A un segundo nivel, es necesario poner el foco en la comunidad y la acción. El lenguaje-relato es la condición de posibilidad, pero es necesario cultivar este relato en comunidad o grupos de pertenencia. Empezar con los educadores del grupo más primario que hay, que es el grupo de la familia, el contexto de las familias. Hablamos en plural porque no se les escapa que hoy en día tenemos muchos tipos de estructuras familiares. Por tanto, desde el núcleo primario de protección y afecto, como es la familia, deberíamos hacer enormes esfuerzos en la calidad no utópica para poder tratar con los hijos, con las hijas, con el conjunto de la familia la construcción del relato de futuro y esperanzado. Ese cuentacuentos del abuelo de antes, que ahora difícilmente lo recuperaremos. No le pidamos después a la escuela lo que no podemos educar en la familia. La escuela no puede sustituir el impacto de la educación primera, de valores, de aptitudes, de esperanza, que nacen, que se cultivan en el contexto familiar.
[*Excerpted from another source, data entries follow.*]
(** A goroutine of [GetByIDs]: started for a page, blocked on its send, or
    finished. *)
Inductive goroutine :=
| Dispatched (page : IdxRange)
| Sending (msg : baseModelsWithErr M)
| Exited.

(** The caller of [GetByIDs]: in its receive loop with the records gathered
    so far, or returned. *)
Inductive caller :=
| Receiving (records : list M)
| Returned (records : option (list M)) (err : option error).

Record state := mkState {
  goroutines : list goroutine;
  main : caller;
  env : world;
  crashed : bool
}.

(** One turn of the receive loop, for a received value [res] and the
    second result [done] of the receive, which Go sets to [true] when the
    value was sent on the channel and to [false] when the channel is closed
    and empty. *)
Definition receive (records : list M) (res : baseModelsWithErr M) (done : bool)
  : caller :=
  match MsgErr res with
  | Some err => Returned None (Some err)
  | None =>
      let records := records ++ Records res in
      if done then Returned (Some records) None
      else Receiving records
  end.

(** [GetByIDs] after its first loop: one goroutine per page of
    [Partition(len(dbKeys), 25)], none of them run yet, and the caller about
    to receive.  The channel [ch] is made with capacity [len(pages)], the
    number of values buffered in the unbuffered channel [pages], which is
    0: [ch] is unbuffered, and nothing closes it. *)
Definition GetByIDs_start (dbKeys : list dbPSKeyValues) (w : world) : state :=
  mkState (map Dispatched (Partition (Z.of_nat (length dbKeys)) 25))
          (Receiving []) w false.

(** The steps of a run of [GetByIDs h input dbKeys].
    - A started goroutine runs up to its send (its batch calls are added to
      the log), or panics, which ends the program.
    - The caller receives from a goroutine blocked on its send: on an
      unbuffered channel the two meet, and the receive reports [true].
    Goroutines keep running after the caller has returned. *)
Inductive step (h : handlerImp) (input : M) (dbKeys : list dbPSKeyValues)
  : state -> state -> Prop :=
| step_run gs i page fuel msg calls w c :
    gs !! i = Some (Dispatched page) ->
    page_task fuel h input dbKeys page = Some (Returns msg, calls) ->
    step h input dbKeys (mkState gs c w false)
                        (mkState (<[i := Sending msg]> gs) c (log_batch_gets calls w) false)
| step_panic gs i page fuel reason calls w c :
    gs !! i = Some (Dispatched page) ->
    page_task fuel h input dbKeys page = Some (Panics reason, calls) ->
    step h input dbKeys (mkState gs c w false)
                        (mkState gs c (log_batch_gets calls w) true)
| step_receive gs i msg records w :
    gs !! i = Some (Sending msg) ->
    step h input dbKeys (mkState gs (Receiving records) w false)
                        (mkState (<[i := Exited]> gs) (receive records msg true) w false).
La escuela lo que puede hacer es complementarlo, pero no sustituirlo. Cuando ahora en las escuelas hemos querido prohibir el uso de las máquinas para evitar que la escuela reproduzca ese espacio de pantallas que queremos evitar, desde mi punto de vista, muy modesto, también nos estamos equivocando. Una cosa es hacer un uso regulado, pedagógicamente convincente, racional y oportuno. Otra cosa es querer evitar que la realidad más desgarradora entre en la escuela. Porque en el momento en que la realidad más desgarradora no entra en la escuela, estamos aislando la escuela de lo que nuestros niños viven en su contexto cotidiano. Y una de las funciones que debe tener la escuela es ‘domesticar’ como la imagen de Zorro y el Principito. Por ejemplo, domesticar estas herramientas, es decir, saber hacer su uso adecuado y regulado también en el contexto familiar sería clave… y así dar lugar a la conversación con nuestros hijos. Lo que no sucede si los primeros que estamos pegados permanentemente a las pantallas somos los adultos. En todo caso, también la escuela debe asumir el reto del cultivo del lenguaje, del cultivo de la estima, del amor, del cariño por las palabras para la construcción de relato.
Por tanto, la Esperanza se construye a partir del relato, se cultiva en comunidad y se concreta en la acción. La acción que hace de la esperanza una posición activa lejos de entenderla como quien ‘espera’ algo pasivamente, como el que espera el autobús.